Why is GHC so much worse than JHC when computing the Ackermann function?

Mikhail Glushenkov the.dead.shall.rise at gmail.com
Sat Apr 20 10:55:10 CEST 2013


Hi all,

This came up on StackOverflow [1]. When compiled with GHC (7.4.2 &
7.6.2), this simple program:

main = print $ ack 4 1
  where ack :: Int -> Int -> Int
        ack 0 n = n+1
        ack m 0 = ack (m-1) 1
        ack m n = ack (m-1) (ack m (n-1))

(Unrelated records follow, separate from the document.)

Lemma ClearVisitedBits_OK d r :
  (forall v, v ∈ d -> in_range (nodes_ r) v) ->
  ClearVisitedBits d r = OK (with_nodes (marks false d (nodes_ r)) r).
Proof.
  unfold ClearVisitedBits. revert r. induction d as [|v d IH]; intros r Hd; cbn [foldM].
  - by destruct r.
  - rewrite set_visited_OK by (apply Hd; left). cbn [mbind outcome_bind]. rewrite IH; [done|].
    intros w Hw. simpl. unfold in_range, mark. rewrite Zlen_alter. apply Hd. by right.
Qed.

(** Clearing the marks of a search restores the nodes. *)
Lemma marks_clear d ns :
  (forall v, v ∈ d -> in_range ns v) -> (forall x, visited_of ns x = false) ->
  marks false d (marks true d ns) = ns.
Proof.
  intros Hd Hv. apply nodes_ext.
  - by rewrite !marks_len.
  - intros x. rewrite !marks_rank; [done|done|]. intros v. rewrite marks_range. apply Hd.
  - intros x. rewrite marks_visited by (intros v; rewrite marks_range; apply Hd).
    rewrite marks_visited by done. case_decide; [by rewrite Hv|done].
Qed.

(** ** The fuel: one step per edge *)

Definition degree (succs : Z -> list Z) (d : list Z) : nat :=
  sum_list_with (fun x => length (succs x)) d.

Lemma degree_snoc succs d v : degree succs (d ++ [v]) = (degree succs d + length (succs v))%nat.
Proof. unfold degree. rewrite sum_list_with_app. simpl. lia. Qed.

Lemma degree_submseteq succs d d' : d ⊆+ d' -> (degree succs d <= degree succs d')%nat.
Proof.
  intros [k Hk]%submseteq_Permutation. unfold degree.
  rewrite Hk, sum_list_with_app. lia.
Qed.

Lemma degree_indices (sel : NodeIO -> OrderedSet) (succs : Z -> list Z) ios :
  (forall x, succs x = match idx ios x with Some io => GetSequence (sel io) | None => [] end) ->
  degree succs (indices ios) = total_degree sel ios.
Proof.
  intros Hs. unfold degree.
  assert (Hm : (length ∘ succs) <$> indices ios = (length ∘ GetSequence ∘ sel) <$> ios).
  { apply list_eq. intros i. rewrite !list_lookup_fmap. unfold indices.
    destruct (decide (i < length ios)%nat) as [Hi|Hi].
    - rewrite (lookup_seqZ_lt 0 (Zlen ios) i) by (unfold Zlen; lia). simpl.
      rewrite Hs, Z.add_0_l, idx_of_nat.
      destruct (lookup_lt_is_Some_2 ios i Hi) as [io ->]. done.
    - rewrite (lookup_seqZ_ge 0 (Zlen ios) i) by (unfold Zlen; lia).
      by rewrite lookup_ge_None_2 by lia. }
  replace (sum_list_with (fun x => length (succs x)) (indices ios))
    with (sum_list ((length ∘ succs) <$> indices ios)).
  - rewrite Hm. clear. induction ios as [|io ios IH]; [done|]. simpl. f_equal. exact IH.
  - clear. induction (indices ios) as [|x l IH]; [done|]. simpl. f_equal. exact IH.
Qed.

Lemma degree_bound (sel : NodeIO -> OrderedSet) (succs : Z -> list Z) ios d :
  (forall x, succs x = match idx ios x with Some io => GetSequence (sel io) | None => [] end) ->
  NoDup d -> (forall x, x ∈ d -> in_range ios x) ->
  (degree succs d <= total_degree sel ios)%nat.
Proof.
  intros Hs Hnd Hd. rewrite <- (degree_indices sel succs ios Hs).
  apply degree_submseteq, NoDup_submseteq; [done|].
  intros x Hx. apply elem_of_indices. by apply Hd.
Qed.

(** ** The invariant of a search

    [S] are the edges followed, [P] the nodes within the bound, [vis0] the nodes
    marked before the search, [st] the stack and [d] the nodes collected. *)
Record search (S : Z -> Z -> Prop) (P vis0 : Z -> Prop) (start : Z) (st d : list Z) : Prop := {
  s_nodup : NoDup d;
  s_new : forall x, x ∈ d -> ~ vis0 x;
  s_good : forall x, x ∈ d \/ x ∈ st -> P x;
  s_reach : forall x, x ∈ d \/ x ∈ st -> rtc (fun u w => S u w /\ P u) start x;
  s_closed : forall x y, x ∈ d -> S x y -> P y -> y ∈ d \/ y ∈ st \/ vis0 y;
  s_start : start ∈ d \/ start ∈ st \/ vis0 start;
}.

Lemma search_iff S (P P' vis0 vis0' : Z -> Prop) start st d :
  search S P vis0 start st d -> (forall x, P x <-> P' x) -> (forall x, vis0 x <-> vis0' x) ->
  search S P' vis0' start st d.
Proof.
  intros [Hnd Hn Hg Hr Hc Hs] HP HV. split; [done| | | | |].
  - intros x Hx. rewrite <- HV. by apply Hn.
  - intros x Hx. rewrite <- HP. by apply Hg.
  - intros x Hx. eapply rtc_subrel; [|by apply Hr]. intros a b. simpl. by rewrite HP.
  - intros x y Hx Hxy. specialize (Hc x y Hx Hxy). by rewrite <- HP, <- HV.
  - by rewrite <- HV.
Qed.

Lemma search_skip S P vis0 start v st d :
  search S P vis0 start (v :: st) d -> v ∈ d \/ vis0 v -> search S P vis0 start st d.
Proof.
  intros [Hnd Hn Hg Hr Hc Hs] Hv. split; try done.
  - intros x [?|?]; apply Hg; [by left|right; by right].
  - intros x [?|?]; apply Hr; [by left|right; by right].
  - intros x y Hx Hxy Hy. destruct (Hc x y Hx Hxy Hy) as [?|[[->|?]%elem_of_cons|?]]; tauto.
  - destruct Hs as [?|[[->|?]%elem_of_cons|?]]; tauto.
Qed.

Lemma search_visit S P vis0 start v st st' d :
  search S P vis0 start (v :: st) d -> v ∉ d -> ~ vis0 v ->
  (forall w, w ∈ st' <-> w ∈ st \/ (S v w /\ P w /\ ~ (w ∈ d ++ [v] \/ vis0 w))) ->
  (forall w, w ∈ d ++ [v] \/ vis0 w \/ ~ (w ∈ d ++ [v] \/ vis0 w)) ->
  search S P vis0 start st' (d ++ [v]).
Proof.
  intros [Hnd Hn Hg Hr Hc Hs] Hv Hv0 Hst Hdec.
  assert (HPv : P v) by (apply Hg; right; left).
  split.
  - apply NoDup_app. split; [done|]. split; [|apply NoDup_singleton].
    intros x Hx ->%list_elem_of_singleton. done.
  - intros x [?| ->%list_elem_of_singleton]%elem_of_app; auto.
  - intros x [[?| ->%list_elem_of_singleton]%elem_of_app|[?|(_ & ? & _)]%Hst]; [|done| |done].
    + apply Hg. by left.
    + apply Hg. right. by right.
  - intros x [[?| ->%list_elem_of_singleton]%elem_of_app|[?|(? & _ & _)]%Hst].
    + apply Hr. by left.
    + apply Hr. right. left.
    + apply Hr. right. by right.
    + eapply rtc_r; [apply Hr; right; left|]. done.
  - intros x y Hx Hxy Hy. rewrite Hst.
    destruct (Hdec y) as [?|[?|Hny]]; [by left|by right; right|].
    apply elem_of_app in Hx as [Hx| ->%list_elem_of_singleton].
    + destruct (Hc x y Hx Hxy Hy) as [?|[[->|?]%elem_of_cons|?]]; try tauto.
      * left. apply elem_of_app. by left.
      * left. apply elem_of_app. right. left.
    + right. left. by right.
  - rewrite Hst. destruct Hs as [?|[[->|?]%elem_of_cons|?]]; try tauto.
    + left. apply elem_of_app. by left.
    + left. apply elem_of_app. right. left.
Qed.

(** ** The loops over the successors *)

Lemma ForwardDFS_push_OK ns ub ws st :
  (forall w, w ∈ ws -> in_range ns w) ->
  exists b st', ForwardDFS_push ns ub ws st = OK (b, st') /\
    (length st' <= length st + length ws)%nat /\
    if b then
      (forall w, w ∈ ws -> rank_of ns w <> ub) /\
      forall w, w ∈ st' <-> w ∈ st \/ (w ∈ ws /\ rank_of ns w < ub /\ visited_of ns w = false)
    else exists w, w ∈ ws /\ rank_of ns w = ub.
Proof.
  revert st. induction ws as [|w ws IH]; intros st Hws; cbn [ForwardDFS_push].
  - exists true, st. split; [done|]. split; [simpl; lia|]. split; [by intros w Hw%elem_of_nil|].
    intros w. rewrite elem_of_nil. tauto.
  - rewrite at_node by (apply Hws; left). cbn [mbind outcome_bind rank visited].
    destruct (Z.eqb_spec (rank_of ns w) ub) as [Heq|Hne].
    + exists false, st. split; [done|]. split; [lia|]. exists w. split; [left|done].
    + set (st1 := if negb (visited_of ns w) && (rank_of ns w <? ub) then w :: st else st).
      destruct (IH st1) as (b & st' & HE & Hlen & Hb); [intros w' Hw'; apply Hws; by right|].
      exists b, st'. split; [exact HE|].
      assert (Hl1 : (length st1 <= S (length st))%nat) by (subst st1; destruct (_ && _); simpl; lia).
      split; [simpl; lia|]. destruct b.
      * destruct Hb as [Hub Hel]. split; [by intros w' [->|?]%elem_of_cons; auto|].
        intros w'. rewrite Hel, elem_of_cons. subst st1.
        destruct (visited_of ns w) eqn:Ev; simpl;
          [split; [tauto|]; intros [?|([->|?] & ? & ?)]; [tauto|congruence|tauto]|].
        destruct (Z.ltb_spec (rank_of ns w) ub);
          [|split; [tauto|]; intros [?|([->|?] & ? & ?)]; [tauto|lia|tauto]].
        rewrite elem_of_cons. split; [intros [[->|?]|?]; tauto|].
        intros [?|([->|?] & ? & ?)]; tauto.
      * destruct Hb as (w' & Hw' & Hr). exists w'. split; [by right|done].
Qed.

Lemma BackwardDFS_push_OK ns lb ws st :
  (forall w, w ∈ ws -> in_range ns w) ->
  exists st', BackwardDFS_push ns lb ws st = OK st' /\
    (length st' <= length st + length ws)%nat /\
    forall w, w ∈ st' <-> w ∈ st \/ (w ∈ ws /\ lb < rank_of ns w /\ visited_of ns w = false).
Proof.
  revert st. induction ws as [|w ws IH]; intros st Hws; cbn [BackwardDFS_push].
  - exists st. split; [done|]. split; [simpl; lia|]. intros w. rewrite elem_of_nil. tauto.
  - rewrite at_node by (apply Hws; left). cbn [mbind outcome_bind rank visited].
    set (st1 := if negb (visited_of ns w) && (lb <? rank_of ns w) then w :: st else st).
    destruct (IH st1) as (st' & HE & Hlen & Hel); [intros w' Hw'; apply Hws; by right|].
    exists st'. split; [exact HE|].
    assert (Hl1 : (length st1 <= S (length st))%nat) by (subst st1; destruct (_ && _); simpl; lia).
    split; [simpl; lia|].
    intros w'. rewrite Hel, elem_of_cons. subst st1.
    destruct (visited_of ns w) eqn:Ev; simpl;
          [split; [tauto|]; intros [?|([->|?] & ? & ?)]; [tauto|congruence|tauto]|].
    destruct (Z.ltb_spec lb (rank_of ns w));
      [|split; [tauto|]; intros [?|([->|?] & ? & ?)]; [tauto|lia|tauto]].
    rewrite elem_of_cons. split; [intros [[->|?]|?]; tauto|].
    intros [?|([->|?] & ? & ?)]; tauto.
Qed.

(** ** The searches *)

Section Search.
Context (r0 : Rep) (E I : Z -> Z -> Prop) (start : Z).
Hypothesis V : io_view (node_io_ r0) (Zlen (nodes_ r0)) E I.
Hypothesis HE : forall x y, E x y -> in_range (nodes_ r0) y.
Hypothesis HI : forall x y, I x y -> in_range (nodes_ r0) y.

#[local] Abbreviation ns0 := (nodes_ r0).
#[local] Abbreviation vis0 := (fun w => visited_of (nodes_ r0) w = true).

Definition below (ub w : Z) : Prop := in_range ns0 w /\ rank_of ns0 w < ub.
Definition above (lb w : Z) : Prop := in_range ns0 w /\ lb < rank_of ns0 w.

(** The states a search goes through. *)
Definition fstate (st d : list Z) : Rep :=
  mkRep (marks true d ns0) (node_io_ r0) (free_nodes_ r0) d (deltab_ r0) (list_ r0)
    (merged_ r0) st (node_data_ r0).
Definition bstate (st d : list Z) : Rep :=
  mkRep (marks true d ns0) (node_io_ r0) (free_nodes_ r0) (deltaf_ r0) d (list_ r0)
    (merged_ r0) st (node_data_ r0).

(** A node that is not marked yet is new to the search. *)
Lemma marks_new S P st d v :
  search S P vis0 start st d -> (forall x, P x -> in_range ns0 x) ->
  visited_of (marks true d ns0) v = false <-> ~ (v ∈ d \/ vis0 v).
Proof.
  intros HS HP. rewrite marks_visited.
  - case_decide as Hv; [split; [done|tauto]|]. destruct (visited_of ns0 v); naive_solver.
  - intros x Hx. apply HP, (s_good _ _ _ _ _ _ HS). by left.
Qed.

Lemma search_range S P st d x :
  search S P vis0 start st d -> (forall x, P x -> in_range ns0 x) ->
  x ∈ d \/ x ∈ st -> in_range ns0 x.
Proof. intros HS HP Hx. by apply HP, (s_good _ _ _ _ _ _ HS). Qed.

Lemma marks_old S P st d v :
  search S P vis0 start st d -> (forall x, P x -> in_range ns0 x) ->
  visited_of (marks true d ns0) v = true -> v ∈ d \/ vis0 v.
Proof.
  intros HS HP. rewrite marks_visited.
  - case_decide; [by left|by right].
  - intros x Hx. apply (search_range _ _ _ _ _ HS HP). by left.
Qed.

Lemma search_range_snoc S P st d v :
  search S P vis0 start (v :: st) d -> (forall x, P x -> in_range ns0 x) ->
  forall x, x ∈ d ++ [v] -> in_range ns0 x.
Proof.
  intros HS HP x [?| ->%list_elem_of_singleton]%elem_of_app;
    apply (search_range _ _ _ _ _ HS HP); [by left|right; left].
Qed.

(** The visit of a node: its mark and the new stack. *)
Lemma visit_step S P (st st' d : list Z) (v : Z) (ws : list Z) :
  search S P vis0 start (v :: st) d -> (forall x, P x -> in_range ns0 x) ->
  ~ (v ∈ d \/ vis0 v) ->
  (forall w, w ∈ ws <-> S v w) ->
  (forall w, w ∈ st' <-> w ∈ st \/ (w ∈ ws /\ P w /\ visited_of (marks true (d ++ [v]) ns0) w = false)) ->
  search S P vis0 start st' (d ++ [v]).
Proof.
  intros HS HP Hv Hws Hst.
  pose proof (search_range_snoc _ _ _ _ _ HS HP) as Hr.
  assert (Hm : forall w, visited_of (marks true (d ++ [v]) ns0) w = false
            <-> ~ (w ∈ d ++ [v] \/ vis0 w)).
  { intros w. rewrite marks_visited by done. case_decide; [split; [done|tauto]|].
    destruct (visited_of ns0 w); naive_solver. }
  apply (search_visit _ _ _ _ _ st); [done|tauto|tauto| |].
  - intros w. rewrite Hst, Hws, Hm. done.
  - intros w. destruct (decide (w ∈ d ++ [v])); [by left|].
    destruct (visited_of ns0 w) eqn:Ew; [by right; left|]. right. right. naive_solver.
Qed.

Lemma visit_measure (sel : NodeIO -> OrderedSet) (succs : Z -> list Z) d v (n : nat) fuel m :
  (forall x, succs x = match idx (node_io_ r0) x with Some io => GetSequence (sel io) | None => [] end) ->
  NoDup (d ++ [v]) -> (forall x, x ∈ d ++ [v] -> in_range ns0 x) ->
  (S n + (total_degree sel (node_io_ r0) - degree succs d) < S fuel)%nat ->
  (m <= n + length (succs v))%nat ->
  (m + (total_degree sel (node_io_ r0) - degree succs (d ++ [v])) < fuel)%nat.
Proof.
  intros Hs Hnd Hr Hf Hm.
  assert (Hb : (degree succs (d ++ [v]) <= total_degree sel (node_io_ r0))%nat).
  { apply degree_bound; [done..|]. intros x Hx%Hr. unfold in_range.
    by rewrite (v_len _ _ _ _ V). }
  rewrite degree_snoc in *. lia.
Qed.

consumes all available memory on my machine and slows down to a crawl.
However, when compiled with JHC it runs in constant space and is about
as fast as the straightforward Ocaml version (see the SO question for
benchmark numbers).

I was able to fix the space leak by using CPS-conversion, but the
CPS-converted version is still about 10 times slower than the naive
version compiled with JHC.

I looked both at the Core and Cmm, but couldn't find anything
obviously wrong with the generated code - 'ack' is compiled to a
simple loop of type 'Int# -> Int# -> Int#'. What's more frustrating is
that running the program with +RTS -hc makes the space leak
mysteriously vanish.

Can someone please explain where the space leak comes from and if it's
possible to further improve the runtime of this program with GHC?
Apparently it's somehow connected to the stack management strategy,
since running the program with a larger stack chunk size (+RTS -kc1M)
makes the space leak go away. Interestingly, choosing smaller stack
chunk sizes (256K, 512K) causes it to die with an OOM exception:

$ time ./Test +RTS -kc256K
Test: out of memory (requested 2097152 bytes)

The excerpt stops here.